I nie wspomniał o mnie w liściku do Mamy.
Mama płakała przez dwa lata,
A Babcia przez cały ten czas trzymała ją w ramionach.
Ja nie płakałam, chociaż Tata o mnie zapomniał,
Chociaż miałam prawo płakać.
Po jakimś czasie przyszedł od niego czek, a pieczątka na liście wskazywała na to, że został wysłany z Coventry. Wtedy Mama spakowała ostatnią walizkę, jaka im została i pojechały tam, aby go odnaleźć. Jednak to nie jest takie proste, a na razie muszą sobie radzić z życiem w obcym kraju. Z problemami z językiem, z powodu których Kasia trafia do niższej klasy. Z biedą, brakiem pieniędzy, mieszkaniem w pokoju ze wspólnym łóżkiem.
Nic nie mówi.
Udaje, że śpi.
Ale gdy na zewnątrz przejeżdża samochód,
Zauważam w ciemności
Błysk łzy
Na policzku Mamy.
I choć chciałabym ją pocieszyć,
Nie wiem, jak to zrobić,
Żeby jej nie rozzłościć.
„Kasieńka” to nie tylko historia dziewczynki, która staje wobec rozstania rodziców. To także opowieść o dojrzewaniu, dorastaniu, pierwszej miłości, problemach z rówieśnikami oraz o odnajdywaniu tego, co we własnym życiu najważniejsze.
Woda to inny świat.
Kraina z własnym językiem.
Którym mówię płynnie.
Muszę zaufać sobie.
Zaufać terytorium i
Swojemu ciału,
Sile każdej kończyny.
Chcę tej ciszy.
Chcę czuć ciężar wody
Na sobie –
Dookoła –
Bezpieczną ciszę zanurzenia.
Może na brzegu jestem brzydka,
Ale gdy mówię językiem wody
Jestem piękna.
„Ciężar wody” („The Weight of Water”) to oryginalny tytuł tej książki, bo (co w pierwszej chwili może być zaskakujące) powstała ona po angielsku, a jej autorka jest Irlandką, która studia ukończyła w Wielkiej Brytanii, a potem przez jakiś czas pracowała jako nauczycielka w USA. Jednak problemy, które porusza są uniwersalne, a sposób w jaki to robi jest fascynujący.
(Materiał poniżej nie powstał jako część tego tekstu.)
Lemma allOps_snoc ops o w :
  allOps (ops ++ [o]) w =
    let '(w, r) := allOps ops w in
    match r with
    | Ok _ => let '(w, r) := o w in (w, match r with inl _ => Ok tt | inr _ => Err (EWrap EMsg) end)
    | _ => (w, r)
    end.
Proof.
  revert w. induction ops as [|p ops IH]; intros w; cbn.
  - by destruct (o w) as [w' []].
  - destruct (p w) as [w' []]; [apply IH|done].
Qed.
Lemma allOps_keep (P : World -> Prop) ops w w' r :
  Forall (fun o : Op unit => forall w w' r, P w -> o w = (w', r) -> P w') ops -> P w -> allOps ops w = (w', r) ->
  P w' /\ r <> Panic.
Proof.
  intros H. revert w. induction H as [|o ops Ho _ IH]; intros w Pw; cbn.
  { by intros [= <- <-]. }
  destruct (o w) as [w1 r1] eqn:E. pose proof (Ho _ _ _ Pw E) as P1.
  destruct r1 as [[]|]; [by apply IH|by intros [= <- <-]].
Qed.

(** The temporary file of a replacement, and what came before it. *)
Section replace.
Context (w : World) (temp dst : gostring) (fresh : fs w !! temp = None) (apart : dst <> temp).

Definition underWay (w1 : World) : Prop :=
  later w w1 /\ exists content, fs w1 = <[temp := File content None]> (fs w).
Definition replaced (w1 : World) : Prop :=
  later w w1 /\ exists content, fs w !! dst <> Some Dir /\ fs w1 = <[dst := File content None]> (fs w).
„Kasieńka” jest chyba pierwszą wydaną po polsku książką z gatunku verse novel – to właściwie zbiór białych wierszy. Prostych, lapidarnych, często skupiających się na jakimś szczególe, ale właśnie dzięki temu znakomicie oddających emocje bohaterki.
Jeżeli mam jakąś wątpliwość z nią związaną, to dotyczy ona wieku bohaterki – trudno mi uwierzyć, że ma zaledwie niespełna trzynaście lat. Wydaje mi się, że wszystko, co w tej książce robi, myśli i jak się zachowuje, byłoby bardziej prawdopodobne, gdyby dodać je jakieś dwa lata.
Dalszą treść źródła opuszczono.